▶ _PROBLEM TO WORK ON_
Go through the material below and state how many lines include "GetRepoCursor", giving the number only.

▶ _GIVEN ENTRIES_

---

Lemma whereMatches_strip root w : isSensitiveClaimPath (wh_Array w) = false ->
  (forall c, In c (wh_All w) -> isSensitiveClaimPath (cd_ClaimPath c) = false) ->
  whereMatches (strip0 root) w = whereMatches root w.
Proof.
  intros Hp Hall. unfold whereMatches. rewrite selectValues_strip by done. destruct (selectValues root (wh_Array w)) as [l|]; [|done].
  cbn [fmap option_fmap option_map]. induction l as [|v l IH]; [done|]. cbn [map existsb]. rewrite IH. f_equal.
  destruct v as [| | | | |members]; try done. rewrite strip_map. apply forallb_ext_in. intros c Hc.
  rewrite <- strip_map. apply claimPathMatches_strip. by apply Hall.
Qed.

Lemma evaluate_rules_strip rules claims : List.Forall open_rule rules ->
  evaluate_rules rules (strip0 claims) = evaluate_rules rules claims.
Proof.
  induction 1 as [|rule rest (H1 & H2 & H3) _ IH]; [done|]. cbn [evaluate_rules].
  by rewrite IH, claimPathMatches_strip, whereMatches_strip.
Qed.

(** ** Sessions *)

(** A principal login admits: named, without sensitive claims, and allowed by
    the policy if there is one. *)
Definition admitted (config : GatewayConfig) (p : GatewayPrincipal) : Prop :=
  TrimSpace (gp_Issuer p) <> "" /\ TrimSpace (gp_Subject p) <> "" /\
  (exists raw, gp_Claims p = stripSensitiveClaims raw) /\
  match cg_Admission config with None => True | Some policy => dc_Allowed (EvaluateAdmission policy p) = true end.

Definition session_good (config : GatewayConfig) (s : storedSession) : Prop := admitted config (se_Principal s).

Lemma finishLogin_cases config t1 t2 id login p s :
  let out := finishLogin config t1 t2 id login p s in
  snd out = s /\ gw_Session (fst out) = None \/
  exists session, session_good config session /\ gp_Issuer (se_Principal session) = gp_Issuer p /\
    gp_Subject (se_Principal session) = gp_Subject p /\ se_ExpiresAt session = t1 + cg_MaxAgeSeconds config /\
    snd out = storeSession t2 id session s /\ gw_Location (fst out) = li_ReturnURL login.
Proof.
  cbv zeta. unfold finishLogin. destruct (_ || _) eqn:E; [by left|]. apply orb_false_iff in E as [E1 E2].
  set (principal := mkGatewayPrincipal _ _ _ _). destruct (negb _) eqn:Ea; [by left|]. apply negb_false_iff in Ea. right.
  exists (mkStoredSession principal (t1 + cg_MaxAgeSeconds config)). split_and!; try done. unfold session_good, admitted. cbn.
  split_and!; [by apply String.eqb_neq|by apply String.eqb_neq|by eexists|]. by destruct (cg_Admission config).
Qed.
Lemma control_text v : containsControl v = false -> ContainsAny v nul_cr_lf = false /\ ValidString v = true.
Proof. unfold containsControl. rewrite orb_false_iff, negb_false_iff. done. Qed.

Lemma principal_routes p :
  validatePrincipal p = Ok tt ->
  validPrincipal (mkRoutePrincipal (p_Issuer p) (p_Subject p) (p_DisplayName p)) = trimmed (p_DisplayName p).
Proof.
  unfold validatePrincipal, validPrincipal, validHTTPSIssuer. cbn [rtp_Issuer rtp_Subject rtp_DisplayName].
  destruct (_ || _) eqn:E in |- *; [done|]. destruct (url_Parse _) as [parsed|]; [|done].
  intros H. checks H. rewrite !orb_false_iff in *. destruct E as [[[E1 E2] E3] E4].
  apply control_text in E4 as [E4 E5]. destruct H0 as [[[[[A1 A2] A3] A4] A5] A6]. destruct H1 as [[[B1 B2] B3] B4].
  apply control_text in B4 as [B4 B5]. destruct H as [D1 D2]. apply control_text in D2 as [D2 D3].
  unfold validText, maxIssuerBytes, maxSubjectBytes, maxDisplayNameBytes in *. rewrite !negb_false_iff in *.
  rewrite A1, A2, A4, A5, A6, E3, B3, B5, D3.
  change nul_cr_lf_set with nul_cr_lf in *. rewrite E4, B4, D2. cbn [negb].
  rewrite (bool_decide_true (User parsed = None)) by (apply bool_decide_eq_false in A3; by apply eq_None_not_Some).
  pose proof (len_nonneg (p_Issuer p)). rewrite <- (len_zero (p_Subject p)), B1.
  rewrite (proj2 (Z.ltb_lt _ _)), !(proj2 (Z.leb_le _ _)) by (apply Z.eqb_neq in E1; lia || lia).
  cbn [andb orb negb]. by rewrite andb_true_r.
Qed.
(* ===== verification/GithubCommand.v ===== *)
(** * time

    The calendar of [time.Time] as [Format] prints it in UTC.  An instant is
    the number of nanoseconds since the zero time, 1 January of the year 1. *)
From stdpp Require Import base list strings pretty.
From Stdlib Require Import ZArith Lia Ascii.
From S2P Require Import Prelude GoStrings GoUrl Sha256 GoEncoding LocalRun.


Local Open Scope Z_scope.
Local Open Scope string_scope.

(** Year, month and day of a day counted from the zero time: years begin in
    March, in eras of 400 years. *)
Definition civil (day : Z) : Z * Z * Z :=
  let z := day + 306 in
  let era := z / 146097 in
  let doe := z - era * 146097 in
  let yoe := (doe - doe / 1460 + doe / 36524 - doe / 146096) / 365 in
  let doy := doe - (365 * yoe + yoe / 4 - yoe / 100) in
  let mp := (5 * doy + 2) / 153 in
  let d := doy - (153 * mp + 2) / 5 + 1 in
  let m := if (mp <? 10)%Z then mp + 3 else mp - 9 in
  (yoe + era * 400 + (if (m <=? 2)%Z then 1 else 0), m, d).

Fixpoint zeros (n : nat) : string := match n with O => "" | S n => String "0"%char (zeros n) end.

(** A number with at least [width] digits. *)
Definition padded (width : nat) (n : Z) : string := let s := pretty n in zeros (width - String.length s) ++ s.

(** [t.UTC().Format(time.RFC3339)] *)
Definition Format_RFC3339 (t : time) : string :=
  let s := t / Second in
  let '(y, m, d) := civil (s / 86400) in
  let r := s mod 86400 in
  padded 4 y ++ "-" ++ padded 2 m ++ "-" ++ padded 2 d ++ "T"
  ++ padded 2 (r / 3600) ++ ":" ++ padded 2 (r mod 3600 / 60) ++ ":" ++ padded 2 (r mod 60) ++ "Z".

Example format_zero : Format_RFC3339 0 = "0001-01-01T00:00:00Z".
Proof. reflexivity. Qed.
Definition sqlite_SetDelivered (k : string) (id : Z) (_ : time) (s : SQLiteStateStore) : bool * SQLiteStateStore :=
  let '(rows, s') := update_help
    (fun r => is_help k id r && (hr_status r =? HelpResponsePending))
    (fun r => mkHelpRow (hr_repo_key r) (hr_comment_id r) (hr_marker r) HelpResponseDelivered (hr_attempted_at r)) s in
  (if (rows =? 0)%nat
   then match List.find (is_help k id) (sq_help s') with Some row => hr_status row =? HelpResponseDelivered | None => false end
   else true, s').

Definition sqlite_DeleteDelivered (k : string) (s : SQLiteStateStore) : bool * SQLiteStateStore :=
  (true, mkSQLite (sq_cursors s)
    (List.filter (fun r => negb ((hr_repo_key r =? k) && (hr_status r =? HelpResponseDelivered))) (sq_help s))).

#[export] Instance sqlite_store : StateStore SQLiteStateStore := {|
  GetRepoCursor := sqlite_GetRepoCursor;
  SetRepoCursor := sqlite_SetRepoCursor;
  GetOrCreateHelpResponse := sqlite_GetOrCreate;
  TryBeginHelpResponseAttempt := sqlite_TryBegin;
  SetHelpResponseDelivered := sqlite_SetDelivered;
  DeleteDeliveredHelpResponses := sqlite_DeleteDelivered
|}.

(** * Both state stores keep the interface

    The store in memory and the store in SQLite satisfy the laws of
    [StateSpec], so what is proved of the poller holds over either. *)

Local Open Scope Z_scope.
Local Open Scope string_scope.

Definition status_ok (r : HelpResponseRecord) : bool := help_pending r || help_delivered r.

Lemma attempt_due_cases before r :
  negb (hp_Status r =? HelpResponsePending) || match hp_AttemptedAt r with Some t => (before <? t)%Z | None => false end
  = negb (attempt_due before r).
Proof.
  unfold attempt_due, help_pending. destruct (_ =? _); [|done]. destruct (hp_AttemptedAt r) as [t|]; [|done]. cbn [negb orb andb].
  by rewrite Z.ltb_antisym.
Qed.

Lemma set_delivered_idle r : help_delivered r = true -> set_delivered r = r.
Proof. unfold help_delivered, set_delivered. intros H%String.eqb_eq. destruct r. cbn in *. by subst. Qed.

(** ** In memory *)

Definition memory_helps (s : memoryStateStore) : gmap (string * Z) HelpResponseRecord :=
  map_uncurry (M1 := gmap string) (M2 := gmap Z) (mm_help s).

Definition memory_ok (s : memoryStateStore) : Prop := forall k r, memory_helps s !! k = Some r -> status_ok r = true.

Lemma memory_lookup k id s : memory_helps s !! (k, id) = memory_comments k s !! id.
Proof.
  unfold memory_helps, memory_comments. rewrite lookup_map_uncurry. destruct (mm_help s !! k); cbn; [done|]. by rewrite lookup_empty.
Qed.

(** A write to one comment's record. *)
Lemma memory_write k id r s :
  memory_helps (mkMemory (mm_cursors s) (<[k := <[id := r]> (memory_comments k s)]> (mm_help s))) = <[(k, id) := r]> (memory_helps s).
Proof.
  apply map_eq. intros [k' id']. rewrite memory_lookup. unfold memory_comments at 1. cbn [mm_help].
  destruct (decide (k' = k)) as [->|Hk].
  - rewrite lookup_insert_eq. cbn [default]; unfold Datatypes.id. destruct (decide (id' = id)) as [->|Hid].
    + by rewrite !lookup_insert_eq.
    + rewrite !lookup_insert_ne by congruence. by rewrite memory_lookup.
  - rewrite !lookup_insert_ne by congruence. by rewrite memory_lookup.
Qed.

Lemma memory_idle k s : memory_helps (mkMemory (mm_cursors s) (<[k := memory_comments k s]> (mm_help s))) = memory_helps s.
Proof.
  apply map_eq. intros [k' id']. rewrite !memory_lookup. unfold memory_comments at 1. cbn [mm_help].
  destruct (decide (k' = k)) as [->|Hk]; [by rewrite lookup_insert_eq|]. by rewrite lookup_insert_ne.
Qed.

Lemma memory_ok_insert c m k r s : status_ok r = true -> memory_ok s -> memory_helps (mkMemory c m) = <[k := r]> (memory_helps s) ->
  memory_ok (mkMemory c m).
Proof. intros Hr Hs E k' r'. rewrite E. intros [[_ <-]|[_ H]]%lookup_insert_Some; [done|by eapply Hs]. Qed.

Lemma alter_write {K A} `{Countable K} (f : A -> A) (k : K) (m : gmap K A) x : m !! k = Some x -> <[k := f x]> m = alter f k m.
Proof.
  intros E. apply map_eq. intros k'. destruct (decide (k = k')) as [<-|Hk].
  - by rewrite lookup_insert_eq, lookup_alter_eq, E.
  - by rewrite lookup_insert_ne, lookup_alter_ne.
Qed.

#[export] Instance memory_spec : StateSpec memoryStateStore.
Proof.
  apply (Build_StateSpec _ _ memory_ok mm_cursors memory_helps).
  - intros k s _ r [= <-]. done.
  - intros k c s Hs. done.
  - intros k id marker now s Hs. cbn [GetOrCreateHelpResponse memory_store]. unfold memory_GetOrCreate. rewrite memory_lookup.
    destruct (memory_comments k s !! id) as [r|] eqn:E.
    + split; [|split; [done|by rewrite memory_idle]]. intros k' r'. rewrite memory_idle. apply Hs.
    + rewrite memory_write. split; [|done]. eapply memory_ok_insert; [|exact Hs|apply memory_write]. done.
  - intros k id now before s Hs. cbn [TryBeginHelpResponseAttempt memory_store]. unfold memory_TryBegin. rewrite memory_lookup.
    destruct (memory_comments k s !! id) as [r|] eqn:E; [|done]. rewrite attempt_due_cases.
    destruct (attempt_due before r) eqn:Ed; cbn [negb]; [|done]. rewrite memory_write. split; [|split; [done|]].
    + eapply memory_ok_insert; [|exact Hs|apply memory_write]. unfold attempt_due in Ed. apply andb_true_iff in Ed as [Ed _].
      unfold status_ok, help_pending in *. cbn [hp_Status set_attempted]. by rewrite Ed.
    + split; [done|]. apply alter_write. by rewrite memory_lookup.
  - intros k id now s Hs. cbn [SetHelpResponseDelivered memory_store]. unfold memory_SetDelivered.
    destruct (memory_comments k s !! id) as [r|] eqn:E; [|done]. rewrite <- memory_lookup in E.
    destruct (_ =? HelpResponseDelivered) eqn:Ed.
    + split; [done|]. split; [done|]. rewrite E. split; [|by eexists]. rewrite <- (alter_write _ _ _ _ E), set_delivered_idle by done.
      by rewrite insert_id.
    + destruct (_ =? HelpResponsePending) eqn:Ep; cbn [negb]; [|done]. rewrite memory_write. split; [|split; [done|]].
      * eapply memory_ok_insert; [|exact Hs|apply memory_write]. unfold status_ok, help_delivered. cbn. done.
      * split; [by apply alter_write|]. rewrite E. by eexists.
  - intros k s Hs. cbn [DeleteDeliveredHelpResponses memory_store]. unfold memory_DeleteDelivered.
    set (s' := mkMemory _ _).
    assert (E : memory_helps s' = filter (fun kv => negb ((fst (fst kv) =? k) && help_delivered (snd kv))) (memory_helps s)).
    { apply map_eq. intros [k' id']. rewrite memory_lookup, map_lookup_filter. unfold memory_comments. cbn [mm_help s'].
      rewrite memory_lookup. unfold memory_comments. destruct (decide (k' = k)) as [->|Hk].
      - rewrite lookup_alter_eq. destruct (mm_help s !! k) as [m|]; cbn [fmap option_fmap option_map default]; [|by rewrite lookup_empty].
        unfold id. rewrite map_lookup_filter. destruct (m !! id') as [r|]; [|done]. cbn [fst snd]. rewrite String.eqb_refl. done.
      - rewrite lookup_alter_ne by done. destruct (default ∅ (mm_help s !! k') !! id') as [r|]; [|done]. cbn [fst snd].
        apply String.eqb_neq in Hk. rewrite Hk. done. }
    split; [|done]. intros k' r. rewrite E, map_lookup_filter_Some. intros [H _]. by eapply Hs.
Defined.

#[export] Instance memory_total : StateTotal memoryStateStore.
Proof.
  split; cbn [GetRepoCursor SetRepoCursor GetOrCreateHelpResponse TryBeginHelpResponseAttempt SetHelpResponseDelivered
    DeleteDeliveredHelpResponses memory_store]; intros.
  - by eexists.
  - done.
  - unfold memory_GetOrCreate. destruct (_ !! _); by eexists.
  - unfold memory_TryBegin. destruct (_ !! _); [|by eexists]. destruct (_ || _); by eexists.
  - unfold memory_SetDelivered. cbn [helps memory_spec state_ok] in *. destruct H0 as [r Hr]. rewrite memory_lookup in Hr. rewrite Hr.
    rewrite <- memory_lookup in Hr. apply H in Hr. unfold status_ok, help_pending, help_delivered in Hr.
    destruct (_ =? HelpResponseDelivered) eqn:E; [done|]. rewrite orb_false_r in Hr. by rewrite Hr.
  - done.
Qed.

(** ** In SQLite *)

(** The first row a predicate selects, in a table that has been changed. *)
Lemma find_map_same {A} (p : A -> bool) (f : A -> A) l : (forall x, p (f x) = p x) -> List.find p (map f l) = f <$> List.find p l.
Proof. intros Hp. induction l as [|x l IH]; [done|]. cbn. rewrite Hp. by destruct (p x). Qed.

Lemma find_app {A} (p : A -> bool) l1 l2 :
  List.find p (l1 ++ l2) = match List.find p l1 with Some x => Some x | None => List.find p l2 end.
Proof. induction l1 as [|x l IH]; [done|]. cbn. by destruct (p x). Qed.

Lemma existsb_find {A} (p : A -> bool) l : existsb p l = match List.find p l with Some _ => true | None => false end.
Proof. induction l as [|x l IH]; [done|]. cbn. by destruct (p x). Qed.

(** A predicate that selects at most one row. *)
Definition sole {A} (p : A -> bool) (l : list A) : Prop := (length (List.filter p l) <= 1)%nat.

---

▶ _SOLUTION FOR THIS TASK_
2